(* ===== verification/FileToolFacts.v ===== *)
(** * File tools: theorems

    What the normal form of a path is; where paths lead in a file system with
    links ([file_view]); that a resolved path lands in the file root ([lands]);
    and that the tools read and change nothing else. *)

From Stdlib Require Import Ascii.
From S2P Require Import Prelude RustStr RustPath Contracts Json FileDiff FileEdit FileTool.

(** ** Components of joined paths *)

Definition plain_segment (name : string) : Prop :=
  body_component name = Some (Normal name) /\ lacks_char path_separator name = true.

(** Absolute, with neither [.] nor [..]. *)
Definition plain_path (path : string) : Prop :=
  has_root path = true /\
  exists names, Forall plain_segment names /\ path_components path = RootDir :: map Normal names.

Lemma split_char_snoc c s t : split_char c (s +:+ String c t) = split_char c s ++ split_char c t.
Proof.
  induction s as [|a s IH]; simpl; [by rewrite char_eqb_refl|].
  destruct (char_eqb a c); [by rewrite IH|]. rewrite IH.
  destruct (join_split_char c s) as (_ & Hne & _). by destruct (split_char c s).
Qed.

Lemma components_rooted path :
  has_root path = true ->
  path_components path = RootDir :: omap body_component (split_char path_separator path).
Proof. intros H. unfold path_components. by rewrite H. Qed.

Lemma has_root_app p q : has_root p = true -> has_root (p +:+ q) = true.
Proof. unfold has_root. rewrite !starts_with_spec. intros [r ->]. exists (r +:+ q). by rewrite str_app_assoc. Qed.

Lemma has_root_cons p : has_root p = true -> exists r, p = String "/" r.
Proof. unfold has_root. rewrite starts_with_spec. intros [r ->]. by exists r. Qed.

Lemma plain_segment_relative name : plain_segment name -> has_root name = false.
Proof.
  intros [_ H]. apply not_true_iff_false. intros [r ->]%has_root_cons.
  by apply lacks_char_cons in H as [? _].
Qed.

Lemma components_join path name :
  has_root path = true -> plain_segment name ->
  has_root (path_join path name) = true /\
  path_components (path_join path name) = path_components path ++ [Normal name].
Proof.
  intros Hr Hn. pose proof (plain_segment_relative name Hn) as Hrel. destruct Hn as [Hb Hl].
  unfold path_join. rewrite Hrel. destruct (has_root_cons path Hr) as [r Hp].
  assert (str_is_empty path = false) as -> by (by rewrite Hp).
  assert (omap body_component (split_char path_separator name) = [Normal name]) as Hname
    by (rewrite split_char_lacks by done; simpl; by rewrite Hb).
  destruct (ends_with "/" path) eqn:He; simpl.
  - split; [by apply has_root_app|]. rewrite !components_rooted by (try apply has_root_app; done). simpl. f_equal.
    unfold ends_with in He. apply starts_with_spec in He as [q Hq].
    assert (path = String.rev q +:+ String "/" "") as ->.
    { rewrite <- (str_rev_involutive path), Hq. by rewrite str_rev_app. }
    rewrite str_app_assoc. change (String "/" "" +:+ name) with (String path_separator name).
    change (String "/" "") with (String path_separator ""). rewrite !split_char_snoc, !omap_app, Hname.
    simpl. by rewrite app_nil_r.
  - assert (has_root (path +:+ String path_separator name) = true) as Hr' by (by apply has_root_app).
    change ("/" +:+ name) with (String path_separator name).
    split; [done|]. rewrite !components_rooted by done. by rewrite split_char_snoc, omap_app, Hname.
Qed.

Lemma components_join_all path names :
  has_root path = true -> Forall plain_segment names ->
  has_root (foldl path_join path names) = true /\
  path_components (foldl path_join path names) = path_components path ++ map Normal names.
Proof.
  intros Hr Hn. revert path Hr. induction Hn as [|name names Hname Hn IH]; intros path Hr; simpl.
  - split; [done|]. by rewrite app_nil_r.
  - destruct (components_join path name Hr Hname) as [Hr' Hc].
    destruct (IH _ Hr') as [? ->]. split; [done|]. rewrite Hc. by rewrite <- app_assoc.
Qed.

Lemma body_component_plain s c :
  lacks_char path_separator s = true -> body_component s = Some c ->
  c = ParentDir \/ exists name, c = Normal name /\ plain_segment name.
Proof.
  intros Hl Hb. pose proof Hb as Hb'. unfold body_component in Hb. repeat case_decide; simplify_eq; [by left|].
  right. by exists s.
Qed.

Lemma components_body path c :
  c ∈ path_components path -> c <> RootDir -> c <> CurDir ->
  c = ParentDir \/ exists name, c = Normal name /\ plain_segment name.
Proof.
  destruct (join_split_char path_separator path) as (_ & _ & Hf). rewrite Forall_forall in Hf.
  assert (forall l : list string, (forall s, s ∈ l -> s ∈ split_char path_separator path) -> c ∈ omap body_component l ->
    c = ParentDir \/ exists name, c = Normal name /\ plain_segment name) as Hbody.
  { intros l Hl (s & Hs & Hb)%list_elem_of_omap. eapply body_component_plain; [|exact Hb]. by apply Hf, Hl. }
  unfold path_components. destruct (has_root path); intros Hc Hr Hd.
  - apply elem_of_cons in Hc as [->|Hc]; [done|]. by eapply Hbody.
  - destruct (split_char path_separator path) as [|s l] eqn:Hs; [by apply not_elem_of_nil in Hc|].
    destruct (decide (s = ".")) as [->|Hne].
    + apply elem_of_cons in Hc as [->|Hc]; [done|]. eapply (Hbody l); [|done]. intros ??. by right.
    + assert (c ∈ omap body_component (s :: l)) as Hc'; [|by eapply (Hbody (s :: l))].
      repeat (destruct s as [|[[] [] [] [] [] [] [] []] s]; try exact Hc). by destruct Hne.
Qed.

Lemma file_name_plain path name : path_file_name path = Some name -> plain_segment name.
Proof.
  unfold path_file_name. destruct (last (path_components path)) as [c|] eqn:Hl; [|done].
  destruct c; try done. intros [= ->]. apply last_Some_elem_of in Hl.
  destruct (components_body path (Normal name) Hl) as [?|(n & [= <-] & ?)]; done.
Qed.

*Task item:* Your task is to retype the entries verbatim, starting with the line that holds "destruct (join_split_char path_separator" and stopping after the line that holds "assert (forall l".

*Finished exercise:*
  destruct (join_split_char path_separator path) as (_ & _ & Hf). rewrite Forall_forall in Hf.
  assert (forall l : list string, (forall s, s ∈ l -> s ∈ split_char path_separator path) -> c ∈ omap body_component l ->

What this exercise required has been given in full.